Os comitês, assim como o Sistema de Gerenciamento de Recursos Hídricos, precisam ser fortalecidos, estruturados e ter recursos financeiros. Se quisermos mesmo garantir água para o futuro, precisamos dos planos de bacias antes que os ecossistemas aquáticos entrem em colapso. E só haverá abundância de água se houver suficientes florestas.

E como vamos recuperar os séculos de destruição da vegetação nativa que levou quase 90% da Mata Atlântica, cerca da metade do Cerrado e um bocado bem expressivo da Amazônia? Como adensar o que restou de florestas para garantir que teremos chuva, nascentes e reservatórios cheios, recuperar o que está crítico e proteger a vegetação remanescente?

Uma chave: Temos, na implementação efetiva do Código Florestal, uma chave para resolver esse passivo da ordem de 21 milhões de hectares derrubados ilegalmente, que equivalem ao tamanho de quase todo o estado de São Paulo, e que precisarão, obrigatoriamente, ser restaurados nas diferentes regiões brasileiras. Mas é preciso implementar satisfatoriamente o Código Florestal e seus instrumentos, como o Cadastro Ambiental Rural (CAR), os Programas de Regularização Ambiental (PRA) e os incentivos econômicos para recuperação e manutenção de matas nativas.

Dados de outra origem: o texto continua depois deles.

(** X1.  A read is read-only: whatever the file holds and whatever fault
    it meets, [read_last_count] leaves every file as it was (an absent file
    is not created) and makes no outside call; it only logs. *)
Theorem read_last_count_read_only o filepath w :
  fs (exec (read_last_count o filepath) w) = fs w /\
  trace (exec (read_last_count o filepath) w) = trace w /\
  exists lines, log (exec (read_last_count o filepath) w) = log w ++ lines.
Proof.
  destruct (read_last_count_shape o filepath w) as (z & dl & E & _).
  unfold exec. rewrite E. cbn. eauto.
Qed.

(** X3.  A count file edited by hand still reads as its number: white space
    before and after the decimal text of an integer of at most 4300 digits
    (a trailing newline, indentation) is ignored by the read. *)
Theorem read_last_count_ignores_blanks o filepath w pre post z :
  Z.abs z < 10 ^ PyStr.max_str_digits ->
  o_read_fault o = None ->
  all_chars PyStr.isspace pre = true -> all_chars PyStr.isspace post = true ->
  fs w !! filepath = Some (pre +:+ PyStr.str z +:+ post) ->
  eval (read_last_count o filepath) w = Return z.
Proof.
  intros Hz Hf Hpre Hpost Ht. apply fits_iff in Hz.
  rewrite (read_last_count_text o filepath w _ Hf Ht).
  now rewrite strip_padded, int_str.
Qed.

Lemma read_last_count_ignores_blanks_witness :
  Z.abs 42 < 10 ^ PyStr.max_str_digits /\
  o_read_fault (calm ∅) = None /\
  all_chars PyStr.isspace "  " = true /\ all_chars PyStr.isspace nl = true /\
  fs (Sample.stored ("  " +:+ PyStr.str 42 +:+ nl)) !! LAST_COUNT_FILE
    = Some ("  " +:+ PyStr.str 42 +:+ nl) /\
  eval (read_last_count (calm ∅) LAST_COUNT_FILE)
       (Sample.stored ("  " +:+ PyStr.str 42 +:+ nl)) = Return 42.
Proof.
  split; [vm_compute; reflexivity|].
  split; [reflexivity|]. split; [reflexivity|]. split; [reflexivity|].
  split; [reflexivity|].
  apply (read_last_count_ignores_blanks (calm ∅) LAST_COUNT_FILE
           (Sample.stored ("  " +:+ PyStr.str 42 +:+ nl)) "  " nl 42);
    [vm_compute; reflexivity | reflexivity ..].
Defined.

(** ** The lookup, continued *)

(** What a reporting computation returns and adds to the trace can be read
    off its run in the empty world. *)
Lemma reports_probe {A} P (m : M A) w :
  reports P m ->
  eval m w = eval m (fresh ∅) /\ new_events m w = trace (exec m (fresh ∅)).
Proof.
  intros (r & dl & dt & Hw & _). unfold eval, new_events, exec, fresh.
  rewrite !Hw. cbn. split; [reflexivity|]. apply drop_app_length.
Qed.

(** Case analysis on everything a lookup or a send branches on. *)
Ltac crunch :=
  unfold_m; cbn;
  repeat (case_match; cbn; simplify_eq; try done).

(** X4.  [get_citation_count] never raises: whatever the Scholar client
    does, the call returns a pair. *)
Theorem get_citation_count_never_raises o author_name author_id w :
  exists who count,
    eval (get_citation_count o author_name author_id) w = Return (who, count).
Proof.
  unfold eval, get_citation_count, lookup_handlers, citation_result, dispatch, pat_matches.
  crunch; eauto.
Qed.

Lemma get_citation_count_events o author_name author_id w :
  new_events (get_citation_count o author_name author_id) w
  = scholar_calls o author_name author_id.
Proof.
  rewrite (proj2 (reports_probe _ _ w (get_citation_count_reports o author_name author_id))).
  unfold scholar_calls, exec, fresh, get_citation_count, lookup_handlers, citation_result,
    formatting, dispatch, pat_matches.
  destruct (truthy author_id); [|destruct (truthy author_name)];
    cbn [negb andb]; rewrite ?andb_false_r; crunch; reflexivity.
Qed.

(** X5.  One query per call, no retry: [get_citation_count] calls the
    Scholar client by ID (search, then fill) when an ID is given, otherwise
    by name (search, next, fill) when a name is given, and not at all with
    neither.  Each call is made once, in this order, and a call that fails
    is the last one made. *)
Theorem get_citation_count_one_query o author_name author_id w :
  new_events (get_citation_count o author_name author_id) w =
    if truthy author_id then
      ScholarSearchId author_id ::
      match o_search_id o with
      | Return _ => [ScholarFill]
      | Raise _ => []
      end
    else if truthy author_name then
      ScholarSearchName author_name ::
      match o_search_name o with
      | Some _ => []
      | None =>
          ScholarNext ::
          match o_next o with
          | Return _ => [ScholarFill]
          | Raise _ => []
          end
      end
    else [].
Proof. exact (get_citation_count_events o author_name author_id w). Qed.

(** X6.  When the Scholar client answers with a record, the count returned
    is the record's [citedby] entry, [None] when it has none; the display
    name is its [name] entry, 'N/A' when it has none, and 'Unknown Author'
    when the record is empty.  One case is different: a record with a
    [citedby] entry whose name or count is an integer of more than 4300
    digits cannot be formatted for the log line, and the lookup fails with
    the text of the search and [None]. *)
Theorem get_citation_count_found o author_name author_id info w :
  lookup_finds o author_name author_id info ->
  eval (get_citation_count o author_name author_id) w =
    let name := dict_get info "name" (VStr "N/A") in
    let citations := dict_get info "citedby" VNone in
    if dict_truthy info && dict_has info "citedby"
       && negb (formattable name && formattable citations)
    then Return (VStr (if truthy author_id then "ID: " +:+ py_str author_id
                       else "Name: " +:+ py_str author_name), VNone)
    else Return (if dict_truthy info then name else VStr "Unknown Author", citations).
Proof.
  intros H. cbv zeta.
  assert (Hc : dict_has info "citedby" = false -> dict_get info "citedby" VNone = VNone).
  { unfold dict_has, dict_get. destruct (info !! "citedby"); [|reflexivity].
    intros E. apply bool_decide_eq_false in E. destruct E. eauto. }
  assert (He : dict_truthy info = false -> dict_has info "citedby" = false).
  { unfold dict_truthy, dict_has. intros E. apply negb_false_iff, bool_decide_eq_true in E.
    subst info. rewrite lookup_empty. apply bool_decide_eq_false. now intros [x Hx]. }
  unfold eval, get_citation_count, citation_result, formatting.
  destruct H as [found Hid Hs Hf | found Hid Hn Hs Hx Hf];
    rewrite Hid, ?Hn, ?andb_false_r; cbn [negb andb]; unfold_m; cbn;
    rewrite Hs, ?Hx; cbn; rewrite Hf; cbn.
  all: destruct (dict_truthy info) eqn:Et;
    [ destruct (dict_has info "citedby") eqn:Eh | rewrite (He eq_refl), (Hc (He eq_refl)) ];
    cbn; rewrite ?andb_true_r, ?(Hc eq_refl); try reflexivity.
  all: destruct (formattable (dict_get info "name" (VStr "N/A"))
                 && formattable (dict_get info "citedby" VNone)); reflexivity.
Qed.

Lemma get_citation_count_found_witness :
  lookup_finds (calm (Sample.ada 15)) (VStr "Ada Lovelace") VNone (Sample.ada 15) /\
  eval (get_citation_count (calm (Sample.ada 15)) (VStr "Ada Lovelace") VNone)
       Sample.empty_world =
    Return (VStr "Ada Lovelace", VInt 15).
Proof.
  assert (lookup_finds (calm (Sample.ada 15)) (VStr "Ada Lovelace") VNone (Sample.ada 15))
    as H by (apply (finds_by_name _ _ _ _ (Sample.ada 15)); reflexivity).
  split; [exact H|].
  exact (get_citation_count_found _ _ _ _ Sample.empty_world H).
Defined.

(** X7.  With neither a name nor an ID, [get_citation_count] returns
    [(None, None)] after one error line and does not call the Scholar client. *)
Theorem get_citation_count_nothing_to_search o author_name author_id w :
  truthy author_name = false -> truthy author_id = false ->
  get_citation_count o author_name author_id w =
    (Return (VNone, VNone),
     World (fs w)
           (log w ++ [(ERROR, "Either author_name or author_id must be provided.")])
           (trace w)).
Proof.
  intros Hn Hi. unfold get_citation_count. rewrite Hn, Hi. reflexivity.
Qed.

Lemma get_citation_count_nothing_to_search_witness :
  truthy (VStr "") = false /\ truthy VNone = false /\
  get_citation_count (calm ∅) (VStr "") VNone Sample.empty_world =
    (Return (VNone, VNone),
     World ∅ [(ERROR, "Either author_name or author_id must be provided.")] []).
Proof.
  split; [reflexivity|]. split; [reflexivity|].
  exact (get_citation_count_nothing_to_search (calm ∅) (VStr "") VNone Sample.empty_world
           eq_refl eq_refl).
Defined.

(** X8.  The ID takes priority: when [AUTHOR_ID] is set (and not empty) the
    cycle's lookup searches by ID only, even if a name is configured too,
    and reports the search as 'ID: ...'. *)
Theorem lookup_prefers_id cfg o w :
  truthy (AUTHOR_ID cfg) = true ->
  (exists who count,
     eval (lookup cfg o) w = Return ("ID: " +:+ py_str (AUTHOR_ID cfg), (who, count))) /\
  new_events (lookup cfg o) w `prefix_of` [ScholarSearchId (AUTHOR_ID cfg); ScholarFill].
Proof.
  intros Hid.
  destruct (reports_probe _ _ w (lookup_reports cfg o)) as [-> ->].
  unfold eval, exec, fresh, lookup, get_citation_count, lookup_handlers, citation_result,
    formatting, dispatch, pat_matches.
  rewrite Hid. cbn [negb andb]. rewrite andb_false_r.
  split; crunch; eauto; eexists; reflexivity.
Qed.

Lemma lookup_prefers_id_witness :
  let cfg := Config (VStr "Ada Lovelace") (VStr "abc123") (VStr "smtp.gmail.com") 587
                    VNone VNone VNone in
  truthy (AUTHOR_ID cfg) = true /\
  (exists who count,
     eval (lookup cfg (calm (Sample.ada 15))) Sample.empty_world
     = Return ("ID: " +:+ py_str (AUTHOR_ID cfg), (who, count))) /\
  new_events (lookup cfg (calm (Sample.ada 15))) Sample.empty_world
  `prefix_of` [ScholarSearchId (AUTHOR_ID cfg); ScholarFill].
Proof.
  cbv zeta. split; [reflexivity|].
  apply (lookup_prefers_id
           (Config (VStr "Ada Lovelace") (VStr "abc123") (VStr "smtp.gmail.com") 587
                   VNone VNone VNone)).
  reflexivity.
Defined.

(** ** The notifier, continued *)

Ltac sublist_solve :=
  repeat first [ apply sublist_nil | apply sublist_skip | apply sublist_cons ].

Ltac unfold_send :=
  unfold send_email, with_smtp, try_except, guarded, external, dispatch, pat_matches.

(** Run a send whose environment has been split into cases. *)
Ltac run_send := unfold_m; cbn; repeat (case_match; cbn).

(** Close an equivalence between an equation of outcomes and a
    conjunction of equations. *)
Ltac settle_iff :=
  let Hiff := fresh "Hiff" in
  split; intros Hiff; [repeat split | decompose [and] Hiff]; congruence.

(** X9.  [send_email] returns [True] exactly when every parameter is
    present and every step succeeds: building the message, connecting,
    STARTTLS, login, sending and the closing QUIT.  In particular it never
    reports success for a message that was not handed to the server. *)
Theorem send_email_true_iff o subject body sender password receiver server port w :
  eval (send_email o subject body sender password receiver server port) w = Return true
  <->
  forallb truthy [sender; password; receiver; server; port] = true /\
  o_message o = None /\ o_connect o = None /\ o_starttls o = None /\
  o_login o = None /\ o_send o = None /\ o_quit o = None.
Proof.
  unfold eval. unfold_send.
  destruct (forallb truthy [sender; password; receiver; server; port]);
    destruct (o_message o), (o_connect o), (o_starttls o), (o_login o), (o_send o),
      (o_quit o);
    run_send; settle_iff.
Qed.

O CAR dará a localização e a dimensão do passivo. Servirá para nortear a política de recuperação florestal.  O cadastro tem, por trás de si, um bem montado sistema, com imagens de satélite e bases de dados georreferenciados. O cadastramento das propriedades tem prazo legal. Já poderia estar mais adiantado, não fosse por setores do agronegócio que não querem arcar com os custos da recuperação ambiental nem deixar transparente sua situação – mesmo já tendo o descontaço da ampla anistia de desmatamentos pretéritos. Há quem aposte que o Código Florestal “não vai pegar”. Nós apostamos no contrário.

Mas, mesmo assim, o Código Florestal, sozinho, não garante a sustentabilidade da agricultura. É preciso ir além da lei. Hoje, o mercado está globalizado. E quem compra, por exemplo, carne ou grãos de áreas desmatadas, mesmo que de forma legal, corre sério risco de imagem, sobretudo se o seu consumidor descobre que o produto comprado agrega em si a destruição da maior biodiversidade do planeta.

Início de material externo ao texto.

Lemma review_sets_return_window_items_witness :
  exists ids,
    getYesterdayReviewSet sample_storage sample_now default_max = Ok ids /\
    In "D1W1"%string ids /\
    (forall id, In id ids ->
       exists e, In e sample_log /\ itemId e = id /\
                 kst_day (ts e) = kst_day sample_now - 1).
Proof.
  assert (Hlog : read_log sample_storage = Ok sample_log) by reflexivity.
  assert (H1 : kst_ok (_daysAgo sample_now 1))
    by (split; vm_compute; discriminate).
  assert (Hev : Forall (fun e => kst_ok (ts e)) sample_log)
    by (repeat constructor; vm_compute; discriminate).
  destruct (proj1 review_sets_return_window_items sample_storage sample_log
              sample_now default_max Hlog H1 Hev)
    as (ids & E & _ & Hsound & Hcomplete).
  exists ids. split; [exact E|]. split; [|exact Hsound].
  apply (Hcomplete ltac:(vm_compute; lia)
           (mkEvent "D1W1" "word" "wrong" 1736434800000)).
  - left. reflexivity.
  - vm_compute. reflexivity.
  - discriminate.
Defined.

Lemma read_log_after_logStudy st now id ty o st' :
  logStudy st now id ty o = Ok st' ->
  exists log,
    read_log st = Ok log /\
    read_log st' = Ok (log ++ [mkEvent id ty o now]) /\
    quizItems st' = quizItems st.
Proof.
  unfold logStudy. intros H.
  destruct (read_log st) as [log| |]; simpl in H; try discriminate.
  injection H as <-. exists log. repeat split.
Qed.
(** The run of the example has recorded the points 5, 6 and 7 for the
    first cold chain at the iterations 0, 1 and 2. *)
Lemma demo_run2_records :
  records demo_shift_getattr (fun _ => false) (fun m => (m, [])) 0 0 demo_run2
    [[of_Z 5]; [of_Z 6]; [of_Z 7]].
Proof.
  change [[of_Z 5]; [of_Z 6]; [of_Z 7]] with (([[of_Z 5]] ++ [[of_Z 6]]) ++ [[of_Z 7]]).
  eapply (records_step _ _ _ 0 0 demo_run1 demo_run2 ([[of_Z 5]] ++ [[of_Z 6]])
            [of_Z 6] [of_Z 7] (of_Z 0) (of_Z 0) _ _ demo_moving).
  - eapply (records_step _ _ _ 0 0 demo_run0 demo_run1 [[of_Z 5]]
              [of_Z 5] [of_Z 6] (of_Z 0) (of_Z 0) _ _ demo_moving).
    + eapply (sample_start_records demo_shift_getattr ["shift"] (fun _ => false)
                (fun _ _ _ _ => tt) (fun _ _ => tt) (fun _ => "1.0") (fun x => x)
                (fun x => x) (fun x => x) (fun m => (m, [])) [of_Z 5] [of_Z 5] _ _
                demo_burn_args demo_env (demo_fresh 0 2 zero_density zero_density)).
      vm_compute. reflexivity.
    + vm_compute. reflexivity.
  - vm_compute. reflexivity.
Qed.

Lemma DEbuffer_update_window_witness :
  exists (older window : list vec) (latest : vec),
    [[of_Z 5]; [of_Z 6]; [of_Z 7]] = older ++ window ++ [latest]
    /\ Z.of_nat (length window) = 2
    /\ (DEbuffer_update 3 0 demo_run2).2 = Ok tt
    /\ _DEbuffer (store (DEbuffer_update 3 0 demo_run2).1) = Some (inr window)
    /\ trace (DEbuffer_update 3 0 demo_run2).1 =
         trace demo_run2 ++ map (fun rank => EvSend (rank + 1) 222 (MBuf (inr window)))
                                (range 0 (2 - 1)).
Proof.
  eapply (DEbuffer_update_window demo_shift_getattr (fun _ => false)
            (fun m => (m, [])) 0 0 demo_run2 [[of_Z 5]; [of_Z 6]; [of_Z 7]]
            demo_burn_run 3 1 demo_run2_records).
  - vm_compute. reflexivity.
  - reflexivity.
  - discriminate.
  - discriminate.
  - reflexivity.
  - discriminate.
  - reflexivity.
  - reflexivity.
  - discriminate.
Defined.

(** As first stated the claim on the buffer fails: with [burn = 2],
    after the run has recorded the points 5, 6 and 7 at the iterations
    0, 1 and 2, the update that fires at iteration 3 leaves the buffer
    [5, 6], while the two most recently recorded points are [6, 7]. *)
Lemma DEbuffer_update_misses_latest :
  records demo_shift_getattr (fun _ => false) (fun m => (m, [])) 0 0 demo_run2
    [[of_Z 5]; [of_Z 6]; [of_Z 7]]
  /\ _DEbuffer (store (DEbuffer_update 3 0 demo_run2).1) =
       Some (inr [[of_Z 5]; [of_Z 6]])
  /\ most_recent 2 [[of_Z 5]; [of_Z 6]; [of_Z 7]] = [[of_Z 6]; [of_Z 7]]
  /\ _DEbuffer (store (DEbuffer_update 3 0 demo_run2).1) <>
       Some (inr (most_recent 2 [[of_Z 5]; [of_Z 6]; [of_Z 7]])).
Proof.
  split; [exact demo_run2_records|].
  split; [vm_compute; reflexivity|].
  split; [vm_compute; reflexivity|].
  vm_compute. intros H. discriminate H.
Qed.
(** The list only grows: what a state holds is a prefix of what the loop
    started there returns. *)
Lemma frames_prefix_loop clock cb sc rest :
  forall poll st,
    frames st `prefix_of` returned (loop self v clock cb sc poll st rest).
Proof.
  induction rest as [|frame rest IH]; intros poll st; simpl;
    destruct (stop_requested sc poll); simpl; try reflexivity.
  etrans; [apply (frames_prefix_body clock cb st frame)|apply IH].
Qed.

(** An interrupted loop returns a prefix of what the uninterrupted loop
    returns from the same deciding variables. *)
Lemma loop_stop_prefix clock1 clock2 cb1 cb2 sc rest :
  forall poll1 poll2 st1 st2,
    core st1 = core st2 ->
    returned (loop self v clock1 cb1 sc poll1 st1 rest)
    `prefix_of` returned (loop self v clock2 cb2 None poll2 st2 rest).
Proof.
  induction rest as [|frame rest IH]; intros poll1 poll2 st1 st2 Hcore.
  - assert (frames st1 = frames st2) as Hf by (unfold core in Hcore; congruence).
    simpl. destruct (stop_requested sc poll1); simpl; by rewrite Hf.
  - cbn [loop]. change (stop_requested None poll2) with false. cbv iota.
    destruct (stop_requested sc poll1).
    + assert (frames st1 = frames st2) as Hf
        by (unfold core in Hcore; congruence).
      change (returned _) with (frames st1) at 1. rewrite Hf.
      etrans; [apply (frames_prefix_body clock2 cb2 st2 frame)|].
      apply frames_prefix_loop.
    + apply IH. by apply body_core.
Qed.

(** Once [stop_check] answers true at a poll the loop reaches, the loop
    returns its list, and the [stopped] snapshot is the last one sent. *)
Lemma loop_stops clock cb sc rest :
  forall poll st (k : nat),
    (poll <= k <= poll + length rest)%nat ->
    sc k = true ->
    exists st',
      loop self v clock cb (Some sc) poll st rest
      = {| result := Returned (frames st');
           progress :=
             if cb then emitted st' ++ [stopped_snapshot v clock st']
             else emitted st';
           self_after := self |}.
Proof.
  induction rest as [|frame rest IH]; intros poll st k Hk Hsc.
  - simpl in Hk. assert (k = poll) as -> by lia.
    exists st. simpl. by rewrite Hsc.
  - cbn [loop stop_requested]. destruct (sc poll) eqn:Hp.
    + by exists st.
    + apply (IH (S poll) _ k); [|done].
      assert (k <> poll) by congruence. simpl in Hk. lia.
Qed.

Lemma increasing_snoc (l : list Frame) (b : Frame) :
  increasing l ->
  Forall (fun f => frame_number f < frame_number b) l ->
  increasing (l ++ [b]).
Proof.
  intros Hl Hb. apply StronglySorted_app_2; [|done|].
  - intros a c Ha Hc. apply list_elem_of_singleton in Hc as ->.
    by apply (proj1 (Forall_forall _ _) Hb).
  - repeat constructor.
Qed.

E o nosso Código Florestal deixa aberto o flanco para que cerca de 88 milhões de hectares de vegetação nativa sejam ceifados com base na lei. Preocupados com sua imagem internacional, os grandes traders da soja brasileira participam, há sete anos, de uma moratória criada para controlar essa cultura no bioma amazônico. Tomamos parte na Mesa Redonda da Moratória da Soja e vemos, de perto, a dificuldade que é manter o pacto, que anda no fio da navalha.

Portanto adotar padrões mais ousados é o mínimo que se espera dos governos e do setor produtivo em relação ao desmatamento. Por exemplo, o Consumer Goods Forum – que agrega os maiores compradores de commodities agrícolas do mundo – assumiu que seus membros deverão zerar o desmatamento em suas cadeias produtivas até 2020. Em 2014, 28 governos, 35 grandes corporações, 16 grupos indígenas e 45 ONGs e grupos da sociedade civil assinaram a Declaração de Nova York, que prevê reduzir pela metade o desmatamento até 2020 e zerá-lo até 2030.

O Brasil ficou fora – justamente porque seu Código Florestal permite o “desmatamento legal”. Pode até ser legal, mas indefensável no momento em que cada pedaço de floresta em pé faz a diferença no presente e no futuro. Pelo aspecto que traz de positivo, o Código Florestal, implementado para valer, significa 21 milhões de hectares de vegetação nativa recuperada.

Mais árvores significa mais biodiversidade, menos gás estufa, retenção de água da chuva no solo, abundância hídrica na cidade e no campo, mais emprego e renda e mais saúde e conforto. É perfeitamente possível aumentar em até seis vezes a produção de soja na Amazônia sem derrubar uma árvore. Com poucos ajustes no manejo da pecuária, libera-se espaço suficiente para o crescimento planejado da agricultura até 2040, sem desmate. Bastar usar dos mecanismos que se têm à disposição, seja na lei, na tecnologia, no sistema financeiro e na inteligência científica disponível no Brasil. É de uma postura assim, decisiva e arejada, de que dependem nossas águas. Muito mais do que apelos a São Pedro.